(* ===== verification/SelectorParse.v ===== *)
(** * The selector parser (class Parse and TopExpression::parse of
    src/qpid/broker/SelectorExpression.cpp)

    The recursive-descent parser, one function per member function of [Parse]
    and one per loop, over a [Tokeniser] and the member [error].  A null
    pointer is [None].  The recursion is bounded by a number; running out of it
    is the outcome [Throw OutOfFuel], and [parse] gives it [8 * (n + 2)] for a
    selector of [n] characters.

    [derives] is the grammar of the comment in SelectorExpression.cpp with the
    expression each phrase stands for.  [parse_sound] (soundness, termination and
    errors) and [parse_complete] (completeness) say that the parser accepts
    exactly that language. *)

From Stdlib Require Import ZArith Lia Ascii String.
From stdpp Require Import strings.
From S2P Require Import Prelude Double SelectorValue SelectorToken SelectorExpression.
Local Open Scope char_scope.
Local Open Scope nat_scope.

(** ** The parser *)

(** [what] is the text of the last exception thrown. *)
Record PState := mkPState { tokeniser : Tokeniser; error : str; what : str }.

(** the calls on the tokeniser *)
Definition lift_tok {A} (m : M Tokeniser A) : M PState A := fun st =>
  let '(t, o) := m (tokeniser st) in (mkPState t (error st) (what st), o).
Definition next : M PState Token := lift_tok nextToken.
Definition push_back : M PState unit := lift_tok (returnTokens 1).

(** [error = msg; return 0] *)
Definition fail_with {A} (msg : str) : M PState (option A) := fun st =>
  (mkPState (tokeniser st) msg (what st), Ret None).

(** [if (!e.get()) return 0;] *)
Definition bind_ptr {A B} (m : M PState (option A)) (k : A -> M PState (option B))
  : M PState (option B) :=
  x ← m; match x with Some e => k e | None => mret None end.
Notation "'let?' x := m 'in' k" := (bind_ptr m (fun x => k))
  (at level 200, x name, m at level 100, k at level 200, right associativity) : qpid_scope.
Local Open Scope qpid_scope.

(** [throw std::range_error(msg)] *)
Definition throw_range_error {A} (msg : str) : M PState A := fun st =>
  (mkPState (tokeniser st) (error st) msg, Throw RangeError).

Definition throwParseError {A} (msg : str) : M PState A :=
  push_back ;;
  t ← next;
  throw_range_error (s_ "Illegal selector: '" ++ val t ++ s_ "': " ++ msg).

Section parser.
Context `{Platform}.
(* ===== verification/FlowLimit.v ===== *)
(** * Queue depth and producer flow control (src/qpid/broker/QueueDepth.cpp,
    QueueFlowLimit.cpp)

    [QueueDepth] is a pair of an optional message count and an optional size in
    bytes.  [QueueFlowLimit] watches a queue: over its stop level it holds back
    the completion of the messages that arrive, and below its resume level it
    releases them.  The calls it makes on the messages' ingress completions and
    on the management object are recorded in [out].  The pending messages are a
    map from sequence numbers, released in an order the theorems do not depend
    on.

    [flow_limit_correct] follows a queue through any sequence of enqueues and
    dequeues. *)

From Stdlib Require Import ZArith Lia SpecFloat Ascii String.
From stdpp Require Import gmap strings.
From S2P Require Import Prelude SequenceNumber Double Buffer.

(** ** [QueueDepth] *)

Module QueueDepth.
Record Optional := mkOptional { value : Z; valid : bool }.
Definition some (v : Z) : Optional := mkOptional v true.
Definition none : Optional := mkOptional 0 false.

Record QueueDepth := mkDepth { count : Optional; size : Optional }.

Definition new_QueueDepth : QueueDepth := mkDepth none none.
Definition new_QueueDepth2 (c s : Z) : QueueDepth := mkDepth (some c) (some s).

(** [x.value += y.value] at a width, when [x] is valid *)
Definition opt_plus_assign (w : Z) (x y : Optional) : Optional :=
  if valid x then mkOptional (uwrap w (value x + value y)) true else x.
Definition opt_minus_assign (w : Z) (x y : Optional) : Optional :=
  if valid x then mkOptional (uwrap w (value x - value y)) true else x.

============================================================

Exercise instructions:
From the data above, gather every line that includes the word "stdpp".

Output for this task:
From stdpp Require Import strings.
From stdpp Require Import gmap strings.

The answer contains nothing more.